--- START ---

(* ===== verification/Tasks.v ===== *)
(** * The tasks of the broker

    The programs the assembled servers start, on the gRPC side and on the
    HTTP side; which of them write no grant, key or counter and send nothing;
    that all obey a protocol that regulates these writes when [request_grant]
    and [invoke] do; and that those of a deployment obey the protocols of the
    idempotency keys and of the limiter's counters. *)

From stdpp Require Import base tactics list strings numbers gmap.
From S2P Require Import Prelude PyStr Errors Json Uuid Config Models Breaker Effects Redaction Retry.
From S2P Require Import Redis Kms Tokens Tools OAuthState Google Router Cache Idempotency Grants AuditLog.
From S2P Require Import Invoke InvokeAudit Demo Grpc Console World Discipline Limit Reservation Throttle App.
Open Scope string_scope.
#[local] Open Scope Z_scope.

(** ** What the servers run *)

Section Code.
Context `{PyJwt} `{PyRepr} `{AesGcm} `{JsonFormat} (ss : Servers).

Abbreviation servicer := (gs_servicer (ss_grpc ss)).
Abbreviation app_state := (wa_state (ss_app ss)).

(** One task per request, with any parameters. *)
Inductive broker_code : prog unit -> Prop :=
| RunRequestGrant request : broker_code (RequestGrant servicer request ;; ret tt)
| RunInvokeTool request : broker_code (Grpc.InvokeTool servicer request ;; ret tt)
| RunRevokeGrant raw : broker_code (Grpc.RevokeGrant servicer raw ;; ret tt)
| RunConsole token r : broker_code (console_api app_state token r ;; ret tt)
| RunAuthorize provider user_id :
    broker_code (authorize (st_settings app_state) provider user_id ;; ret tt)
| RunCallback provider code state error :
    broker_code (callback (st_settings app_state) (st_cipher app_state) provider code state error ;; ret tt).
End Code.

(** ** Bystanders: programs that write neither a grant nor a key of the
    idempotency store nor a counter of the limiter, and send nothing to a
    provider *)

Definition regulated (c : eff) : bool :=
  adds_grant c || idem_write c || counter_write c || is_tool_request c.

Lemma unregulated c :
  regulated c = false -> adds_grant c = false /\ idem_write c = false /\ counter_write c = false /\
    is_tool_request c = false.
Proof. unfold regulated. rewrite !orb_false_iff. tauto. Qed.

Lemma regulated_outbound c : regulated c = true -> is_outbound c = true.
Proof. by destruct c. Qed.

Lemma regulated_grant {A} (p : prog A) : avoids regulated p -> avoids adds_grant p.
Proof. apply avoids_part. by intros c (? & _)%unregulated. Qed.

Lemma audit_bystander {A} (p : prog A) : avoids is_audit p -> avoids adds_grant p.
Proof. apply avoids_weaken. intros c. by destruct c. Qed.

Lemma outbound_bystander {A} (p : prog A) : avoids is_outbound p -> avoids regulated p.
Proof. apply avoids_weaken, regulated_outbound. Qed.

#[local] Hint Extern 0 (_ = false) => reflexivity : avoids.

--- END ---

Set down only the lines above that fall between the line holding "Open Scope string_scope." and the line holding "regulated c = false", inclusive, keeping each exact.

Open Scope string_scope.
#[local] Open Scope Z_scope.

(** ** What the servers run *)

Section Code.
Context `{PyJwt} `{PyRepr} `{AesGcm} `{JsonFormat} (ss : Servers).

Abbreviation servicer := (gs_servicer (ss_grpc ss)).
Abbreviation app_state := (wa_state (ss_app ss)).

(** One task per request, with any parameters. *)
Inductive broker_code : prog unit -> Prop :=
| RunRequestGrant request : broker_code (RequestGrant servicer request ;; ret tt)
| RunInvokeTool request : broker_code (Grpc.InvokeTool servicer request ;; ret tt)
| RunRevokeGrant raw : broker_code (Grpc.RevokeGrant servicer raw ;; ret tt)
| RunConsole token r : broker_code (console_api app_state token r ;; ret tt)
| RunAuthorize provider user_id :
    broker_code (authorize (st_settings app_state) provider user_id ;; ret tt)
| RunCallback provider code state error :
    broker_code (callback (st_settings app_state) (st_cipher app_state) provider code state error ;; ret tt).
End Code.

(** ** Bystanders: programs that write neither a grant nor a key of the
    idempotency store nor a counter of the limiter, and send nothing to a
    provider *)

Definition regulated (c : eff) : bool :=
  adds_grant c || idem_write c || counter_write c || is_tool_request c.

Lemma unregulated c :
  regulated c = false -> adds_grant c = false /\ idem_write c = false /\ counter_write c = false /\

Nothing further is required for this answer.